The Queensland Club, located on the corner of Alice and George Streets diagonally opposite Parliament House, is a three-storey rendered brick building incorporating Italianate elements.

The building is a broad 'H'-shape in plan form, with its long elevation to Alice Street and one side to George Street. The main entry is in the central part of the building beneath a deep porch. There are verandahs on two levels across the front and down the side of each wing. These are supported by Tuscan columns on the ground floor and slender Corinthian cast iron columns on the first floor. The balustrades on both levels are of decorative cast ironwork.

At the end of each wing is a projecting bay window on the ground and first floor level with open balustrade above. Quoins punctuate the corners of the building and there are banded piers on either side of the entry. Above the third level the building has an open parapet and large ornate urns at the corner of each wing. A classical pediment topped by a finial is located above the entry.

The main entry has a large semi-circular fan-light. On the ground floor the windows are double hung sashes and on the first floor French-lights. The grounds contain mature trees and tennis court. The spacious entrance hall has a staircase with cast iron balustrading. The ground floor contains large and lofty reception rooms and a dining room in the northern wing. The joinery is of cedar with restrained plasterwork mostly original. The upper floors contain guest rooms.
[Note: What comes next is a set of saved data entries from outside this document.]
(* ===== verification/ShardSm.v ===== *)
(** * A shard of one replica behind the services

    The shard client of the services hands a command to the log and answers with the
    result of applying it. Here the log is the state machine itself: a command becomes
    one entry of [Update], a query goes to [Query]. *)

From Stdlib Require Import Strings.String.
From stdpp Require Import gmap.
From S2P Require Import Prelude Types GoBinary Patch Kv Mdb MdbFacts Db DbFacts DbLease DbKv Frame LeaseFacts History DbKvRead DbKvWrite DbKvRange DbKvDelete Pb StateMachine Update SmFrame SmMeta LeaseOps LeaseInv SmOps Services.

Section Shard.
Context (cfg : config) `{DifferOk} `{SnappyOk} `{MdbOk} `{Proto} `{ProtoPartial} `{ErrLib}.
Context (fuel : nat) (mapRange : list (bytes * Z) -> list (bytes * Z)) (shardID replicaID : Z).

Record shard : Type := mkShard { sh_sm : stateMachine; sh_index : Z; sh_leader : Z * Z }.

(** [codes.Unavailable]: the replica went down. *)
Definition shardDown : Z := 14.

#[global] Instance shardClient : ShardClient shard := {|
  cl_Apply c cmd :=
    let index := sh_index c + 1 in
    match Update cfg fuel mapRange shardID replicaID (fun _ => @nil unit) (sh_sm c) [mkEntry index cmd Result_zero] with
    | Ok (sm, [ent], _) => (mkShard sm index (sh_leader c), inl (res_Value (ent_Result ent), res_Data (ent_Result ent)))
    | _ => (c, inr shardDown)
    end;
  cl_Read c q _ :=
    match Query cfg fuel shardID replicaID (sh_sm c) q with
    | Ok (Some r) => inl (res_Value r, res_Data r)
    | _ => inr shardDown
    end;
  cl_Leader := sh_leader
|}.

(** The state of a shard: its metadata, and keys at the stored revision. *)
Record ShardAt (c : shard) (m : metadata) (M : history) (A : list (Z * bytes)) : Prop := {
  sh_meta : MetaRep (sm_env (sh_sm c)) m;
  sh_store : StoreAt cfg (mkUpd (sm_env (sh_sm c)) (m_epoch m) (m_rev m) []) M A
}.

Definition withApplied (m : metadata) (index rev : Z) : metadata :=
  mkMeta (m_epoch m) index (m_leaseID m) rev (m_revCompacted m) (m_revMin m) (m_term m).

(** Committing a batch of one entry that advanced the revision. *)
Lemma commit_ok t m index rev :
  MetaRep t m -> is_u64 index -> is_u64 rev ->
  exists t1 t2, setIndex t index = Ok t1 /\ setRevision t1 rev = Ok t2
    /\ MetaRep t2 (withApplied m index rev) /\ forall d, d <> DbiMeta -> view t2 d = view t d.
Proof.
  intros HM Hi Hr.
  destruct (putUint64_has t metaKeyIndex index) as (t1 & E1 & _ & _ & Hf1); [by vm_compute|done|].
  destruct (putUint64_has t1 metaKeyRevision rev) as (t2 & E2 & _ & _ & Hf2); [by vm_compute|done|].
  exists t1, t2. split; [exact E1|]. split; [exact E2|].
  pose proof (setIndex_rep t m index t1 HM Hi E1) as HM1. pose proof (setRevision_rep t1 _ rev t2 HM1 Hr E2) as HM2.
  split; [exact HM2|]. intros d Hd. by rewrite Hf2, Hf1.
Qed.

Lemma updateEntry_put s index b r :
  updateEntry cfg fuel mapRange shardID replicaID s (mkEntry index (b ++ [Zb CMD_KV_PUT]) r)
  = handlePut cfg shardID replicaID s b r.
Proof.
  unfold updateEntry. cbn [ent_Cmd ent_Result ent_Index]. rewrite last_snoc, length_app, Nat.add_sub, take_app_length. done.
Qed.

(** A batch of one put. *)
Lemma updateTxn_put t m M A req b index :
  MetaRep t m -> StoreAt cfg (mkUpd t (m_epoch m) (m_rev m) []) M A -> pb_Unmarshal MPutRequest b = Some req ->
  putAllowed (mkUpd t (m_epoch m) (m_rev m) []) req ->
  put_args (m_rev m + 1) 0 (u64 (pr_Lease req)) (pr_Key req) (pr_Value req) (pr_IgnoreValue req) ->
  pr_IgnoreLease req = false -> 0 <= pr_Lease req < 2 ^ 63 ->
  (forall a, exists d, pb_Marshal MPutResponse a = Ok d) ->
  is_u64 index -> m_rev m + 1 < 2 ^ 52 - 1 ->
  let M' := hset M (pr_Key req) (putRec (m_rev m + 1) 0 (pr_Lease req) (pr_Value req) (pr_IgnoreValue req) false
                                   (M (pr_Key req)) :: M (pr_Key req)) in
  exists t' A' prev data,
    updateTxn cfg fuel mapRange shardID replicaID t [mkEntry index (b ++ [Zb CMD_KV_PUT]) Result_zero]
      = Ok (t', (m_rev m, m_rev m + 1, [pr_Key req], [mkEntry index (b ++ [Zb CMD_KV_PUT]) (mkResult 1 data)]))
    /\ pb_Marshal MPutResponse (mkPutResponse (Some (responseHeader shardID replicaID (m_rev m + 1)))
         (if pr_PrevKv req then Some (kv_ToProto prev) else None)) = Ok data
    /\ kvOr (pr_Key req) (visible 0 (M (pr_Key req))) prev
    /\ MetaRep t' (withApplied m index (m_rev m + 1)) /\ StoreAt cfg (mkUpd t' (m_epoch m) (m_rev m + 1) []) M' A'.
Proof.
  intros HM HS Hdec Hal Hargs Hig Hl Hm Hi Hb M'.
  destruct (handlePut_ok cfg shardID replicaID _ M A b Result_zero req HS Hdec Hal Hargs Hig Hl Hm)
    as (t1 & A' & prev & data & E & Ed & Hp & HR & HA & HI & Hup). cbn [u_newRev u_epoch u_keys app] in *.
  pose proof (sa_rev _ _ _ _ HS) as Hr. cbn [u_newRev] in Hr.
  assert (MetaRep t1 m) as HM1.
  { eapply MetaRep_view; [|exact HM]. unfold handlePut in E. rewrite Hdec in E.
    go_inv; match goal with X : cmdPut _ _ _ _ _ _ = Ok _ |- _ => apply (cmdPut_only cfg) in X; apply (only_meta putTables _ _ meta_put X) end. }
  destruct (commit_ok t1 m index (m_rev m + 1) HM1 Hi) as (t2 & t3 & E2 & E3 & HM3 & Hf); [unfold is_u64; lia|].
  exists t3, A', prev, data. split; [|split; [exact Ed|split; [done|split; [exact HM3|]]]].
  - unfold updateTxn.
    rewrite (getEpoch_rep _ _ HM), (getRevision_rep _ _ HM). cbn [rbind updateLoop]. rewrite updateEntry_put, E. cbn [rbind last ent_Index u_txn].
    rewrite E2. cbn [rbind u_newRev]. destruct (Z.ltb_spec (m_rev m) (m_rev m + 1)); [|lia]. rewrite E3. reflexivity.
  - split; cbn [u_txn u_newRev]; [eapply Rep_view; [..|exact HR]; by apply Hf|eapply AttRep_view; [|exact HA]; by apply Hf|done|done|lia].
Qed.

(** Applying a put through the client. *)
Lemma apply_put c m M A req b :
  ShardAt c m M A -> pb_Unmarshal MPutRequest b = Some req ->
  putAllowed (mkUpd (sm_env (sh_sm c)) (m_epoch m) (m_rev m) []) req ->
  put_args (m_rev m + 1) 0 (u64 (pr_Lease req)) (pr_Key req) (pr_Value req) (pr_IgnoreValue req) ->
  pr_IgnoreLease req = false -> 0 <= pr_Lease req < 2 ^ 63 ->
  (forall a, exists d, pb_Marshal MPutResponse a = Ok d) ->
  is_u64 (sh_index c + 1) -> m_rev m + 1 < 2 ^ 52 - 1 ->
  let M' := hset M (pr_Key req) (putRec (m_rev m + 1) 0 (pr_Lease req) (pr_Value req) (pr_IgnoreValue req) false
                                   (M (pr_Key req)) :: M (pr_Key req)) in
  exists c' A' prev data,
    cl_Apply c (b ++ [Zb CMD_KV_PUT]) = (c', inl (1, data))
    /\ pb_Marshal MPutResponse (mkPutResponse (Some (responseHeader shardID replicaID (m_rev m + 1)))
         (if pr_PrevKv req then Some (kv_ToProto prev) else None)) = Ok data
    /\ kvOr (pr_Key req) (visible 0 (M (pr_Key req))) prev
    /\ sh_leader c' = sh_leader c
    /\ ShardAt c' (withApplied m (sh_index c + 1) (m_rev m + 1)) M' A'.
Proof.
  intros [HM HS] Hdec Hal Hargs Hig Hl Hm Hi Hb M'.
  destruct (updateTxn_put (sm_env (sh_sm c)) m M A req b (sh_index c + 1)) as (t' & A' & prev & data & E & Ed & Hp & HM' & HS'); try done.
  eexists (mkShard (mkSm t' _) (sh_index c + 1) (sh_leader c)), A', prev, data.
  split; [|split; [exact Ed|split; [done|split; [done|by split]]]].
  cbn [cl_Apply shardClient]. unfold Update. rewrite E. reflexivity.
Qed.

End Shard.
Both street frontages are fenced with a low rendered masonry retaining wall with square piers and cast iron balustrade infill. The Alice Street main entrance features an ogee shaped cast iron arch with a central light fitting and swing gates. A section of the George Street carpark is bounded by a wire fence and a large fig tree is located in the Alice and George Street corner garden.

== Heritage listing ==
Queensland Club was listed on the Queensland Heritage Register on 21 October 1992 having satisfied the following criteria.

The place is important in demonstrating the evolution or pattern of Queensland's history.

The Queensland Club is important in demonstrating the pattern of Queensland's history as an example of the transposition of a British, class oriented gentlemen's club, to Brisbane Society.

The place is important in demonstrating the principal characteristics of a particular class of cultural places.

The building demonstrates the principal characteristics of a nineteenth century purpose built, exclusive men's club based on British tradition.

The place is important because of its aesthetic significance.

The Queensland Club exhibits particular aesthetic characteristics valued by the community through its contribution to the streetscape at Alice and George Streets, and to Parliament House and the Botanic Gardens.

The place has a special association with the life or work of a particular person, group or organisation of importance in Queensland's history.

The Queensland Club is significant for its special association with the work of architect FDG Stanley, a member of the Queensland Club.